--- SUPPLIED RECORDS Enclosed Below ---

(** X29.  [Record] adds the call's tokens (with [int] wrap-around) and
    cost to the summary of its backend and leaves the summary of every
    other backend as it was. *)
Theorem Record_updates_one_summary (ct : CostTracker.t) (now : Z)
    (backend model : string) (result : InvokeResult.t) (cost : CostEstimate.t) :
  BackendCostSummary.InputTokens
    (summaryOf (fst (Record_ ct now backend model result cost)) backend)
  = GoInt.add (BackendCostSummary.InputTokens (summaryOf ct backend))
      (InvokeResult.InputTokens result)
  /\ BackendCostSummary.OutputTokens
       (summaryOf (fst (Record_ ct now backend model result cost)) backend)
     = GoInt.add (BackendCostSummary.OutputTokens (summaryOf ct backend))
         (InvokeResult.OutputTokens result)
  /\ BackendCostSummary.TotalCost
       (summaryOf (fst (Record_ ct now backend model result cost)) backend)
     = PrimFloat.add (BackendCostSummary.TotalCost (summaryOf ct backend))
         (CostEstimate.TotalCost cost)
  /\ (forall other, other <> backend ->
        summaryOf (fst (Record_ ct now backend model result cost)) other
        = summaryOf ct other).
Proof.
  unfold summaryOf. rewrite Summary_Record. unfold summaryStep.
  cbn [CostEntry.Backend CostEntry.InputTokens CostEntry.OutputTokens CostEntry.Cost].
  rewrite lookup_insert_eq. cbn. repeat split.
  intros other Hne. now rewrite lookup_insert_ne.
Qed.
(** A packet of 25 bytes on the ring of 10: the read cursor moves by the
    excess, and the second segment of the copy overwrites what the first
    has stored, so that Read returns bytes 16 to 20 followed by bytes 11
    to 15 where the ten bytes that arrived last are bytes 16 to 25. *)
Lemma C3_long_packet_scrambles :
  room object10 < packet_bytes object10 count25
  /\ r_dest (fst (Read 10 (CapturePacket count25 object10)))
     = [x10; x11; x12; x13; x14; x0b; x0c; x0d; x0e; x0f]
  /\ keep_last (RingSize object10) (buffered object10 ++ payload object10 count25)
     = [x10; x11; x12; x13; x14; x15; x16; x17; x18; x19]
  /\ r_dest (fst (Read 10 (CaptureThreadFunc [count25] object10)))
     <> keep_last (RingSize object10) (stream object10 [count25]).
Proof.
  split; [vm_compute; reflexivity|]. split; [vm_compute; reflexivity|].
  split; [vm_compute; reflexivity|]. vm_compute. discriminate.
Qed.



Lemma C10_consumer_frame_witness :
  RingWrite (step (CapturePacket first4 object10) (CRead 3))
  = RingWrite (CapturePacket first4 object10).
Proof.
  refine (proj1 (proj1
    (C10_consumer_frame (CapturePacket first4 object10) (CRead 3) _ _) I)).
  - apply ring_ok_CapturePacket, object10_ok.
  - unfold call_ok, is_uint. lia.
Defined.


(** ** More on the ring: what the calls do to the buffered bytes *)

Lemma set_RingRead_id s : set_RingRead s (RingRead s) = s.
Proof. destruct s. reflexivity. Qed.

Lemma step_consumer_shape s c :
  is_consumer c -> step s c = set_RingRead s (RingRead (step s c)).
Proof. destruct c; cbn [is_consumer step]; intros H; [contradiction| | |]; reflexivity. Qed.

Lemma buffered_set_RingRead s r :
  ring_ok s -> RingRead s <= r <= RingWrite s ->
  buffered (set_RingRead s r) = drop (Z.to_nat (r - RingRead s)) (buffered s).
Proof.
  intros Hok Hr.
  pose proof (ring_ok_set_RingRead s r Hok Hr) as Hok'.
  apply (list_eq_upto _ _ (RingWrite s - r)).
  - now rewrite buffered_length by assumption.
  - rewrite length_drop, buffered_length by assumption. lia.
  - intros i Hi. rewrite buffered_lookup by (try assumption; cbn; lia).
    rewrite lookup_drop.
    replace (Z.to_nat (r - RingRead s) + Z.to_nat i)%nat
      with (Z.to_nat (r - RingRead s + i)) by lia.
    rewrite buffered_lookup by (try assumption; lia).
    cbn [set_RingRead Ring RingSize RingRead]. do 3 f_equal. lia.
Qed.

Lemma step_between s c :
  ring_ok s -> call_ok c -> is_consumer c ->
  RingRead s <= RingRead (step s c) <= RingWrite s.
Proof.
  intros Hok Hc Hcons.
  pose proof (ring_ok_step s c Hok Hc) as [_ _ _ _ Ho _ _].
  destruct (step_frame s c Hcons) as [HW _ _ _ _ _]. rewrite HW in Ho.
  split; [now apply step_RingRead|exact Ho].
Qed.

(** X1. A packet that fits into the free room is stored without loss: the
    buffered bytes are the former ones followed by the packet's, and the
    distance of the cursors grows by the length of the packet. *)
Theorem append_without_loss s p :
  ring_ok s -> packet_ok s p -> packet_bytes s p <= room s ->
  let s1 := CapturePacket p s in
  buffered s1 = buffered s ++ payload s p
  /\ RingWrite s1 - RingRead s1 = RingWrite s - RingRead s + packet_bytes s p.
Proof.
  intros Hok Hpk Hroom s1. unfold room in Hroom.
  pose proof (packet_bytes_range s p) as Hu. unfold is_uint in Hu.
  assert (Hd : dropped s (packet_bytes s p) = 0) by (unfold dropped; lia).
  split.
  - subst s1. rewrite buffered_CapturePacket, Hd by assumption. reflexivity.
  - destruct (locked_update_exact s (packet_bytes s p) Hok) as (HR & HW & _).
    { destruct Hpk. lia. }
    change (RingRead s1) with (c_read (locked_update s (packet_bytes s p))).
    change (RingWrite s1) with (c_write (locked_update s (packet_bytes s p))).
    rewrite HR, HW, Hd. lia.
Qed.

(** X2. After any run of packets that can be stored, the buffered bytes
    are the last RingSize bytes of what was buffered before followed by
    the packets' bytes in order of arrival: nothing is reordered, and only
    the oldest bytes are lost. *)
Theorem run_of_packets_is_fifo s ps :
  ring_ok s -> Forall (packet_ok s) ps ->
  buffered (CaptureThreadFunc ps s)
  = keep_last (RingSize s) (buffered s ++ stream s ps).
Proof.
  intros Hok Hps. now destruct (buffered_CaptureThreadFunc ps s Hok Hps) as (_ & _ & H).
Qed.

(** X3. Two reads in a row deliver what one read of the summed size
    delivers, and leave the same object. *)
Theorem Read_twice s a b :
  ring_ok s -> 0 <= a -> 0 <= b -> a + b < 2 ^ 32 ->
  let r1 := Read a s in
  let r2 := Read b (snd r1) in
  r_dest (fst r1) ++ r_dest (fst r2) = r_dest (fst (Read (a + b) s))
  /\ r_size (fst r1) + r_size (fst r2) = r_size (fst (Read (a + b) s))
  /\ snd r2 = snd (Read (a + b) s).
Proof.
  intros Hok Ha Hb Hab r1 r2.
  assert (Hua : is_uint a) by (unfold is_uint; lia).
  assert (Hub : is_uint b) by (unfold is_uint; lia).
  assert (Huab : is_uint (a + b)) by (unfold is_uint; lia).
  pose proof (ring_ok_Read s a Hok Hua) as Hok1. fold r1 in Hok1.
  destruct (Read_size s a Hok Hua) as [Hs1 HR1]. fold r1 in Hs1, HR1.
  destruct (Read_size (snd r1) b Hok1 Hub) as [Hs2 HR2]. fold r2 in Hs2, HR2.
  destruct (Read_size s (a + b) Hok Huab) as [Hs3 HR3].
  assert (HW1 : RingWrite (snd r1) = RingWrite s) by reflexivity.
  rewrite HW1, HR1 in Hs2.
  assert (Hsum : r_size (fst r1) + r_size (fst r2) = r_size (fst (Read (a + b) s)))
    by lia.
  split; [|split; [exact Hsum|]].
  - destruct (Read_buffered s a Hok Hua) as [Hd1 Hrest]. fold r1 in Hd1, Hrest.
    destruct (Read_buffered (snd r1) b Hok1 Hub) as [Hd2 _]. fold r2 in Hd2.
    destruct (Read_buffered s (a + b) Hok Huab) as [Hd3 _].
    rewrite Hd1, Hd2, Hd3, Hrest, take_take_drop. f_equal. lia.
  - change (snd r2)
      with (set_RingRead s (uadd (RingRead (snd r1)) (r_size (fst r2)))).
    rewrite (Read_state s (a + b)), HR1.
    destruct Hok as [_ _ _ HR0 Ho Hw _].
    assert (E1 : uadd (RingRead s + r_size (fst r1)) (r_size (fst r2))
                 = RingRead s + r_size (fst (Read (a + b) s))) by machine.
    assert (E2 : uadd (RingRead s) (r_size (fst (Read (a + b) s)))
                 = RingRead s + r_size (fst (Read (a + b) s))) by machine.
    rewrite E1, E2. reflexivity.
Qed.

Lemma to_int_range z : is_int (to_int z).
Proof.
  unfold is_int, to_int. pose proof (wrap32_range z).
  destruct (Z.ltb_spec (wrap32 z) (2 ^ 31)); lia.
Qed.

Lemma wrap32_to_int z : is_uint z -> wrap32 (to_int z) = z.
Proof.
  intros Hz. unfold is_uint in Hz.
  destruct (to_int_cases z Hz) as [[_ ->]|[_ ->]]; machine.
Qed.

Lemma Clamp_range v lo hi :
  is_int v -> is_int lo -> is_int hi -> is_int (Clamp v lo hi).
Proof.
  unfold Clamp. intros Hv Hlo Hhi.
  destruct (v <? lo); [assumption|]. destruct (hi <? v); assumption.
Qed.

Lemma Clamp_again v lo hi : Clamp v (Clamp v lo hi) hi = Clamp v lo hi.
Proof.
  unfold Clamp.
  destruct (Z.ltb_spec v lo) as [H1|H1].
  - destruct (Z.ltb_spec v lo); [reflexivity|lia].
  - destruct (Z.ltb_spec hi v) as [H2|H2].
    + destruct (Z.ltb_spec v hi); [lia|].
      destruct (Z.ltb_spec hi v); [reflexivity|lia].
    + destruct (Z.ltb_spec v v); [lia|].
      destruct (Z.ltb_spec hi v); [lia|reflexivity].
Qed.

Lemma Clamp_point v x : Clamp v x x = x.
Proof.
  unfold Clamp. destruct (Z.ltb_spec v x); [reflexivity|].
  destruct (Z.ltb_spec x v); [reflexivity|lia].
Qed.

(** X4. On an empty ring (the cursors coincide) Read returns no byte and
    leaves the object as it is, and so does JumpToTime, whatever the
    target time. *)
Theorem empty_ring_calls s size time :
  ring_ok s -> RingRead s = RingWrite s -> is_uint size ->
  r_size (fst (Read size s)) = 0
  /\ r_dest (fst (Read size s)) = []
  /\ snd (Read size s) = s
  /\ JumpToTime time s = s.
Proof.
  intros Hok He Hu. destruct (Read_size s size Hok Hu) as [Hs HR].
  assert (Hz : r_size (fst (Read size s)) = 0) by (destruct Hu; lia).
  repeat split.
  - exact Hz.
  - apply length_zero_iff_nil. rewrite Read_length by assumption. now rewrite Hz.
  - rewrite Read_state, Hz.
    replace (uadd (RingRead s) 0) with (RingRead s)
      by (destruct Hok; machine).
    apply set_RingRead_id.
  - unfold JumpToTime, jump_by. rewrite He, Clamp_point, wrap32_to_int.
    + rewrite <- He. apply set_RingRead_id.
    + destruct Hok. unfold is_uint. lia.
Qed.

Lemma buffered_nil s : ring_ok s -> RingRead s = RingWrite s -> buffered s = [].
Proof.
  intros Hok He. apply length_zero_iff_nil.
  rewrite buffered_length by assumption. lia.
Qed.

(** X5. Flush discards everything: a Read right after it returns no byte,
    stamped with the time of the write cursor; packets that arrive after
    the Flush, each of them no longer than the ring and with a buffer that
    holds its bytes, are then read back from their first byte, up to the
    last RingSize bytes of them. *)
Theorem Flush_discards s ps size :
  ring_ok s -> Forall (packet_ok s) ps -> is_uint size ->
  r_size (fst (Read size (Flush s))) = 0
  /\ r_time (fst (Read size (Flush s))) = write_time s
  /\ r_dest (fst (Read size (CaptureThreadFunc ps (Flush s))))
     = take (Z.to_nat size) (keep_last (RingSize s) (stream s ps)).
Proof.
  intros Hok Hps Hu. pose proof (ring_ok_Flush s Hok) as HokF.
  assert (He : RingRead (Flush s) = RingWrite (Flush s)) by reflexivity.
  split; [|split].
  - now destruct (empty_ring_calls (Flush s) size 0 HokF He Hu).
  - reflexivity.
  - destruct (buffered_CaptureThreadFunc ps (Flush s) HokF) as (Hokn & _ & Hbuf).
    { eapply Forall_impl; [exact Hps|]. intros p [Hf Hd]. split; assumption. }
    destruct (Read_buffered _ size Hokn Hu) as [-> _].
    rewrite Hbuf, (buffered_nil (Flush s)) by assumption. reflexivity.
Qed.

Lemma packet_ok_step s c p : packet_ok s p -> packet_ok (step s c) p.
Proof. intros [Hf Hd]. destruct c; split; assumption. Qed.

Lemma packet_ok_run cs p : forall s, packet_ok s p -> packet_ok (run cs s) p.
Proof.
  induction cs as [|c cs IH]; intros s Hp; [exact Hp|].
  rewrite run_cons. apply IH. now apply packet_ok_step.
Qed.

Lemma call_fits_step s c c' : call_fits s c' -> call_fits (step s c) c'.
Proof.
  destruct c'; cbn [call_fits]; try tauto. apply packet_ok_step.
Qed.

Lemma call_fits_ok s c : call_fits s c -> call_ok c.
Proof. destruct c; cbn; tauto. Qed.

Lemma step_RingSize s c : RingSize (step s c) = RingSize s.
Proof. destruct c; reflexivity. Qed.

Lemma step_bounded s c :
  ring_ok s -> RingWrite s <= 2 * RingSize s -> call_fits s c ->
  RingWrite (step s c) <= 2 * RingSize s
  /\ (forall p, c = CAppend p -> RingRead (step s c) <= RingSize s).
Proof.
  intros Hok Hb Hc. destruct c as [p|size|t|]; cbn [step call_fits] in *.
  - pose proof (packet_bytes_range s p) as Hu. unfold is_uint in Hu.
    destruct (locked_update_exact s (packet_bytes s p) Hok) as (HR & HW & _).
    { destruct Hc. lia. }
    change (RingRead (CapturePacket p s))
      with (c_read (locked_update s (packet_bytes s p))).
    change (RingWrite (CapturePacket p s))
      with (c_write (locked_update s (packet_bytes s p))).
    rewrite HR, HW. unfold rebase, dropped. destruct Hok, Hc.
    split; [|intros _ _];
      destruct (Z.ltb_spec (RingSize s)
                  (RingRead s + Z.max 0 (packet_bytes s p
                     - (RingSize s - (RingWrite s - RingRead s))))); lia.
  - split; [exact Hb|discriminate].
  - split; [exact Hb|discriminate].
  - split; [exact Hb|discriminate].
Qed.

Lemma run_bounded cs : forall s,
  ring_ok s -> RingWrite s <= 2 * RingSize s -> Forall (call_fits s) cs ->
  ring_ok (run cs s) /\ RingSize (run cs s) = RingSize s
  /\ RingWrite (run cs s) <= 2 * RingSize s.
Proof.
  induction cs as [|c cs IH]; intros s Hok Hb Hcs; [auto|].
  inversion Hcs as [|? ? Hc Hrest]; subst. rewrite run_cons.
  destruct (step_bounded s c Hok Hb Hc) as [Hb' _].
  destruct (IH (step s c)) as (H1 & H2 & H3).
  - apply ring_ok_step; [assumption|now apply (call_fits_ok s)].
  - now rewrite step_RingSize.
  - eapply Forall_impl; [exact Hrest|]. intros c'. apply call_fits_step.
  - rewrite step_RingSize in H2, H3. auto.
Qed.

(** X6. The rebase keeps the counters small.  From an object whose write
    cursor is at most 2 * RingSize (the new object has it at 0), and with
    packets that fit the ring, the write cursor never exceeds
    2 * RingSize, whatever the calls; right after each append the read
    cursor is at most RingSize. *)
Theorem cursors_stay_bounded s cs p :
  ring_ok s -> RingWrite s <= 2 * RingSize s ->
  Forall (call_fits s) cs -> packet_ok s p ->
  RingWrite (run cs s) <= 2 * RingSize s
  /\ RingWrite (CapturePacket p (run cs s)) <= 2 * RingSize s
  /\ RingRead (CapturePacket p (run cs s)) <= RingSize s.
Proof.
  intros Hok Hb Hcs Hp.
  destruct (run_bounded cs s Hok Hb Hcs) as (Hokn & Hsz & Hbn).
  split; [exact Hbn|].
  assert (Hfit : call_fits (run cs s) (CAppend p)) by now apply packet_ok_run.
  rewrite <- Hsz in Hbn.
  destruct (step_bounded (run cs s) (CAppend p) Hokn Hbn Hfit) as [H1 H2].
  rewrite Hsz in H1. split; [exact H1|].
  rewrite <- Hsz. now apply (H2 p).
Qed.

--- End of Enclosed SUPPLIED RECORDS ---

The range runs from the line above containing "destruct (Read_size s (a" to the line containing "destruct (Read_buffered (snd", inclusive. Restate those lines word for word and no others.

  destruct (Read_size s (a + b) Hok Huab) as [Hs3 HR3].
  assert (HW1 : RingWrite (snd r1) = RingWrite s) by reflexivity.
  rewrite HW1, HR1 in Hs2.
  assert (Hsum : r_size (fst r1) + r_size (fst r2) = r_size (fst (Read (a + b) s)))
    by lia.
  split; [|split; [exact Hsum|]].
  - destruct (Read_buffered s a Hok Hua) as [Hd1 Hrest]. fold r1 in Hd1, Hrest.
    destruct (Read_buffered (snd r1) b Hok1 Hub) as [Hd2 _]. fold r2 in Hd2.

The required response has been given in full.